Items from a dataset
■ ■ ■ ■ ■ ■ ■
Lemma ring_new_spec_witness :
  (exists rb, @new debug 8 = Ret (Ok rb) /\ Inv rb /\ contents rb = [] /\ free rb = 7) /\
  @new debug 12 = Ret (Err (InvalidRingSize 12)).
Proof.
  split.
  - apply (proj1 (@ring_new_spec debug 8 ltac:(lia))). exists 3. split; [lia|done].
  - apply (proj2 (@ring_new_spec debug 12 ltac:(lia))). rewrite <- land_pred_zero_iff by lia. done.
Defined.

(** ** The ring as a bounded queue of bytes

    The specification: a list of bytes with a capacity. Writing takes the prefix that
    fits; reading copies a prefix out and removes at most [increment] of it. *)

Inductive op : Type :=
| OpWrite (data : list Z)                     (* [write_at_tail] *)
| OpRead (data : list Z) (increment : Z)      (* [read_from_head_with_increment] *)
| OpSeekHead (seek : Z)
| OpAvailable
| OpClear.

(** The returned count and the caller's buffer afterwards *)
Definition reply : Type := Z * list Z.

Definition fifo_step (cap : Z) (o : op) (q : list Z) : outcome (reply * list Z) :=
  match o with
  | OpWrite data =>
      let n := Z.min (zlen data) (cap - zlen q) in
      Ret ((n, data), q ++ take (Z.to_nat n) data)
  | OpRead data increment =>
      let n := Z.min (zlen q) (zlen data) in
      Ret ((n, take (Z.to_nat n) q ++ drop (Z.to_nat n) data),
           drop (Z.to_nat (Z.min increment n)) q)
  | OpSeekHead seek => if seek <=? zlen q then Ret ((0, []), drop (Z.to_nat seek) q) else Panic
  | OpAvailable => Ret ((zlen q, []), q)
  | OpClear => Ret ((0, []), [])
  end.

Definition ring_step `{Profile} (o : op) (rb : RingBuffer) : outcome (reply * RingBuffer) :=
  match o with
  | OpWrite data => let! '(n, rb) := write_at_tail rb data in Ret ((n, data), rb)
  | OpRead data increment =>
      let! '(n, data, rb) := read_from_head_with_increment rb data increment in Ret ((n, data), rb)
  | OpSeekHead seek => let! rb := seek_head rb seek in Ret ((0, []), rb)
  | OpAvailable => Ret ((available rb, []), rb)
  | OpClear => Ret ((0, []), clear rb)
  end.

(** Run a history, collecting the replies. *)
Fixpoint run {S} (step : op -> S -> outcome (reply * S)) (ops : list op) (s : S)
    : outcome (list reply * S) :=
  match ops with
  | [] => Ret ([], s)
  | o :: ops =>
      let! '(r, s) := step o s in
      let! '(rs, s) := run step ops s in Ret (r :: rs, s)
  end.

Definition op_ok (o : op) : Prop :=
  match o with
  | OpRead _ increment => 0 <= increment
  | OpSeekHead seek => 0 <= seek
  | _ => True
  end.

Definition simulates (cap : Z) (m : outcome (reply * RingBuffer)) (m' : outcome (reply * list Z)) : Prop :=
  match m with
  | Ret (r, rb) => m' = Ret (r, contents rb) /\ Inv rb /\ mask rb = cap
  | Panic => m' = Panic
  | _ => False
  end.
Lemma read_data_in_order fuel b buf :
  CInv b ->
  exists b', buffer_step fuel (OpRead buf) b = Ret ((stream_step (cap b) (OpRead buf) (abs b)).1, b') /\
    CInv b' /\ cap b' = cap b /\ segment_list b' = segment_list b /\ abs b' = (stream_step (cap b) (OpRead buf) (abs b)).2.
Proof.
  intros (Hst & HI & Hh & Ht). cbn [buffer_step]. unfold read_data, read_data_common, Ring.read_from_head.
  rewrite Hst. pose proof (Ring.length_contents _ HI) as Hlc. pose proof (Ring.inv_available _ HI).
  destruct (Ring.read_from_head_spec (data b) buf (zlen buf) HI) as (ring & -> & HI' & Hm & Hc); [lia|].
  cbn [obind]. unfold stream_step, abs. rewrite <- Hlc in *.
  set (n := Z.min (zlen (Ring.contents (data b))) (zlen buf)) in *.
  replace (Z.min (zlen buf) n) with n in Hc by lia.
  eexists. split; [done|]. split_and!; [|done|done|simpl; by rewrite Hc].
  split_and!; simpl; [done|done|by apply wrap_range|].
  rewrite Ht. unfold available; simpl. rewrite <- (Ring.length_contents _ HI'), Hc, length_drop.
  unfold available in *. rewrite <- Hlc. unfold wrapping_add. rewrite wrap_wrap_add_l.
  rewrite <- Z.add_assoc, <- wrap_wrap_add_r. rewrite <- (wrap_wrap_add_r 32 _ (wrap 32 n + _)).
  rewrite wrap_wrap_add_l. rewrite !wrap_wrap_add_r. f_equal. lia.
Qed.

End in_order_stream.

Lemma buffer_run_in_order `{Profile} fuel ops b :
  CInv b -> all_in_order (cap b) ops (abs b) ->
  exists b', buffer_run fuel ops b = Ret ((stream_run (cap b) ops (abs b)).1, b') /\
    CInv b' /\ abs b' = (stream_run (cap b) ops (abs b)).2.
Proof.
  revert b. induction ops as [|o ops IH]; intros b HC Hok; [by exists b|].
  destruct Hok as [Ho Hok].
  assert (exists b', buffer_step fuel o b = Ret ((stream_step (cap b) o (abs b)).1, b') /\
    CInv b' /\ cap b' = cap b /\ segment_list b' = segment_list b /\ abs b' = (stream_step (cap b) o (abs b)).2)
    as (b1 & Hs & HC1 & Hcap & _ & Habs).
  { destruct o; [by apply add_data_in_order|by apply read_data_in_order]. }
  destruct (IH b1 HC1) as (b2 & Hr & HC2 & Habs2); [by rewrite Hcap, Habs|].
  rewrite Hcap, Habs in Hr, Habs2. exists b2. cbn [buffer_run stream_run]. rewrite Hs. cbn [obind].
  destruct (stream_step (cap b) o (abs b)) as [r st]. simpl in *. rewrite Hr. cbn [obind].
  by destruct (stream_run (cap b) ops st).
Qed.

(** ** One gap *)

Section gap.
Context {P : Profile}.

(** A connected buffer with no recorded segment, and room for [room] more bytes without a
    wrap-around of the sequence numbers or of the 16-bit segment lengths *)
Definition gap_room (b : ReorderedBuffer) (room : Z) : Prop :=
  CInv b /\ Segments.idle (segment_list b) /\
  room <= Ring.free (data b) /\ head_seq b + available b + room < 2 ^ 32 /\
  available b + room <= Segments.U16_MAX.

Lemma gap_room_le b r r' : gap_room b r' -> r <= r' -> gap_room b r.
Proof. intros (?&?&?&?&?) ?. refine (conj _ (conj _ (conj _ (conj _ _)))); try done; lia. Qed.

(** What the segment list records once [seg] is stored [off] bytes beyond the tail *)
Definition recorded (b : ReorderedBuffer) (off len : Z) : Z * Z :=
  if available b =? 0 then (tail_seq b + off, len) else (head_seq b, available b + off + len).

Lemma gap_tail_seq b room : gap_room b room -> 0 <= room -> tail_seq b = head_seq b + available b.
Proof.
  intros ((_ & HI & Hh & Ht) & _ & _ & Hw & _) ?. pose proof (Ring.inv_available _ HI).
  rewrite Ht. apply wrap_small. unfold uint, available in *. lia.
Qed.
Lemma write_read_loop_ok n b buf :
  Reorder.CInv b -> zlen (Ring.contents (Reorder.data b)) = zlen d -> 2 * zlen d <= Reorder.cap b -> length buf = length d ->
  write_read_loop fuel n b (Reorder.tail_seq b) d buf = Ret tt.
Proof using Hd.
  revert b buf. induction n as [|n IH]; intros b buf HC Hl Hroom Hbuf; cbn [write_read_loop]; [done|].
  destruct (add_at_tail b HC) as (b1 & -> & HC1 & Hcap1 & _ & Hc1 & Ht1); [lia|]. cbn [obind]. rewrite assert_eq_refl.
  pose proof (Reorder.read_data_in_order fuel b1 buf HC1) as (b2 & Hr & HC2 & Hcap2 & _ & [= Hc2 Ht2]).
  assert (Hl1 : zlen (Ring.contents (Reorder.data b1)) = 2 * zlen d) by (rewrite Hc1, length_app; lia).
  rewrite Hl1, Hbuf, Z.min_r in * by lia.
  cbn [Reorder.buffer_step] in Hr. destruct (Reorder.read_data fuel b1 buf) as [[[n' buf'] b2']| | |]; try discriminate.
  cbn [obind Reorder.stream_step Reorder.abs fst] in Hr. rewrite Hl1, Hbuf, Z.min_r in Hr by lia. injection Hr as -> -> ->.
  cbn [obind]. destruct HC1 as (? & HI1 & ?). pose proof HC2 as (? & HI2 & ?).
  pose proof (Ring.length_contents _ HI1) as Ha1. pose proof (Ring.length_contents _ HI2) as Ha2.
  pose proof (Ring.inv_available _ HI1).
  assert (Hl2 : zlen (Ring.contents (Reorder.data b2)) = zlen d) by (rewrite Hc2, length_drop; lia).
  unfold Reorder.available. rewrite <- Ha1, <- Ha2, Hl1, Hl2. rewrite uadd_small by (unfold uint; lia). cbn [obind].
  replace (zlen d + zlen d) with (2 * zlen d) by lia. rewrite assert_eq_refl.
  change (wrapping_add 32 (Reorder.tail_seq b) (wrap 32 (zlen d))) with (after (Reorder.tail_seq b) d). rewrite <- Ht1, <- Ht2.
  apply IH; [done|done|lia|]. rewrite length_app, length_take, length_drop. lia.
Qed.

End data_at_tail.

Lemma test_oom_passes fuel : test_oom fuel = Ret tt.
Proof.
  unfold test_oom. destruct (reordered_ok 4096) as (b & -> & Hf & _ & Hc); [lia|]. cbn [obind].
  rewrite usub_small by done. cbn [obind].
  destruct (fill_until_oom_ok fuel (as_bytes "food") ltac:(done) 1023 b 32) as (b' & Hr & _); try done.
  change (4096 / zlen (as_bytes "food") - 1) with 1023. by rewrite Hr.
Qed.

Lemma test_reset_passes fuel : test_reset fuel = Ret tt.
Proof.
  unfold test_reset. destruct (reordered_ok 4096) as (b & -> & Hf & _ & Hc); [lia|]. cbn [obind].
  rewrite usub_small by done. cbn [obind].
  destruct (fill_until_oom_ok fuel (as_bytes "food") ltac:(done) 1023 b 155) as (b1 & Hr1 & HI1 & Hid1 & Hc1); try done.
  destruct (Reorder.reset_fresh fuel b1 HI1 Hid1) as (b2 & Hr2 & Hf2 & Hc2). rewrite Hc1 in Hc2.
  destruct (fill_until_oom_ok fuel (as_bytes "food") ltac:(done) 1023 b2 72) as (b3 & Hr3 & _); try done.
  change (4096 / zlen (as_bytes "food") - 1) with 1023. rewrite Hr1. cbn [obind]. rewrite Hr2. cbn [obind]. by rewrite Hr3.
Qed.

Lemma test_read_after_write_passes fuel : test_read_after_write fuel = Ret tt.
Proof.
  unfold test_read_after_write. destruct (reordered_ok 4096) as (b & -> & Hf & _ & Hc); [lia|]. cbn [obind].
  change (2 ^ Z.log2_up 4096 - 1) with 4095 in Hc. rewrite usub_small by done. cbn [obind]. unfold start.
  set (d := as_bytes "testtest"). assert (Hd : zlen d = 8) by done. clearbody d.
  destruct (Reorder.seq_fresh b (2 ^ 32 - 1 - 30) d Hf ltac:(done)) as (b1 & -> & HC1 & Hc1 & _ & [= Hq Ht]).
  rewrite Hc, Z.min_l in * by lia. rewrite Z.eqb_refl. cbn [obind inserted]. rewrite assert_eq_refl.
  rewrite (wrap_small 32 (zlen d)) by (unfold uint; lia). rewrite <- Ht.
  rewrite Nat2Z.id, firstn_all in Hq. apply write_read_loop_ok; [lia|done|by rewrite Hq|lia|by rewrite length_replicate].
Qed.

End shown.

End Conformance.
(* ===== verification/Packet.v ===== *)
(** * Packet buffers and packets
    ([framework/src/native/zcsi/mbuf.rs], [framework/src/interface/packet.rs])

    [MBuf] is DPDK's packet buffer: the fields the code reads or writes, the bytes at
    [buf_addr] and the metadata area behind the struct. A [Heap] maps mbuf pointers to
    mbufs; operations thread it. A [Packet] is a mbuf pointer, the address of the current
    header and its offset from the start of the data, with the header type as a parameter
    (the build without the [packet_offset] feature).

    A header pointer is resolved in the buffer of the packet's own mbuf; touching a byte
    outside of it, or copying between overlapping ranges with [copy_nonoverlapping], is
    [Undef]. *)

From S2P Require Import Prelude Headers.

Module Mbuf.

(** The remaining fields of the C struct are not accessed by the framework. *)
Record MBuf : Type := mkMBuf {
  buf_addr : Z;        (* [*mut u8] *)
  data_off : Z;        (* [u16] *)
  refcnt_ : Z;         (* [u16] *)
  pkt_len_ : Z;        (* [u32] *)
  data_len_ : Z;       (* [u16] *)
  buf_len_ : Z;        (* [u16] *)
  bytes : list Z;      (* the buffer at [buf_addr] *)
  meta : list Z        (* the metadata area behind the struct *)
}.

Definition with_lens (m : MBuf) (off dl pl : Z) : MBuf :=
  mkMBuf (buf_addr m) off (refcnt_ m) pl dl (buf_len_ m) (bytes m) (meta m).
Definition with_refcnt (m : MBuf) (r : Z) : MBuf :=
  mkMBuf (buf_addr m) (data_off m) r (pkt_len_ m) (data_len_ m) (buf_len_ m) (bytes m) (meta m).
Definition with_bytes (m : MBuf) (b : list Z) : MBuf :=
  mkMBuf (buf_addr m) (data_off m) (refcnt_ m) (pkt_len_ m) (data_len_ m) (buf_len_ m) b (meta m).
Definition with_meta (m : MBuf) (b : list Z) : MBuf :=
  mkMBuf (buf_addr m) (data_off m) (refcnt_ m) (pkt_len_ m) (data_len_ m) (buf_len_ m) (bytes m) b.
■ ■ ■ ■ ■ ■ ■
**Directions:**
An exact copy of the lines above, from the one containing "destruct o; [by" through the one containing "Definition recorded (b", is the whole of the answer.

**Reply:**
  { destruct o; [by apply add_data_in_order|by apply read_data_in_order]. }
  destruct (IH b1 HC1) as (b2 & Hr & HC2 & Habs2); [by rewrite Hcap, Habs|].
  rewrite Hcap, Habs in Hr, Habs2. exists b2. cbn [buffer_run stream_run]. rewrite Hs. cbn [obind].
  destruct (stream_step (cap b) o (abs b)) as [r st]. simpl in *. rewrite Hr. cbn [obind].
  by destruct (stream_run (cap b) ops st).
Qed.

(** ** One gap *)

Section gap.
Context {P : Profile}.

(** A connected buffer with no recorded segment, and room for [room] more bytes without a
    wrap-around of the sequence numbers or of the 16-bit segment lengths *)
Definition gap_room (b : ReorderedBuffer) (room : Z) : Prop :=
  CInv b /\ Segments.idle (segment_list b) /\
  room <= Ring.free (data b) /\ head_seq b + available b + room < 2 ^ 32 /\
  available b + room <= Segments.U16_MAX.

Lemma gap_room_le b r r' : gap_room b r' -> r <= r' -> gap_room b r.
Proof. intros (?&?&?&?&?) ?. refine (conj _ (conj _ (conj _ (conj _ _)))); try done; lia. Qed.

(** What the segment list records once [seg] is stored [off] bytes beyond the tail *)
Definition recorded (b : ReorderedBuffer) (off len : Z) : Z * Z :=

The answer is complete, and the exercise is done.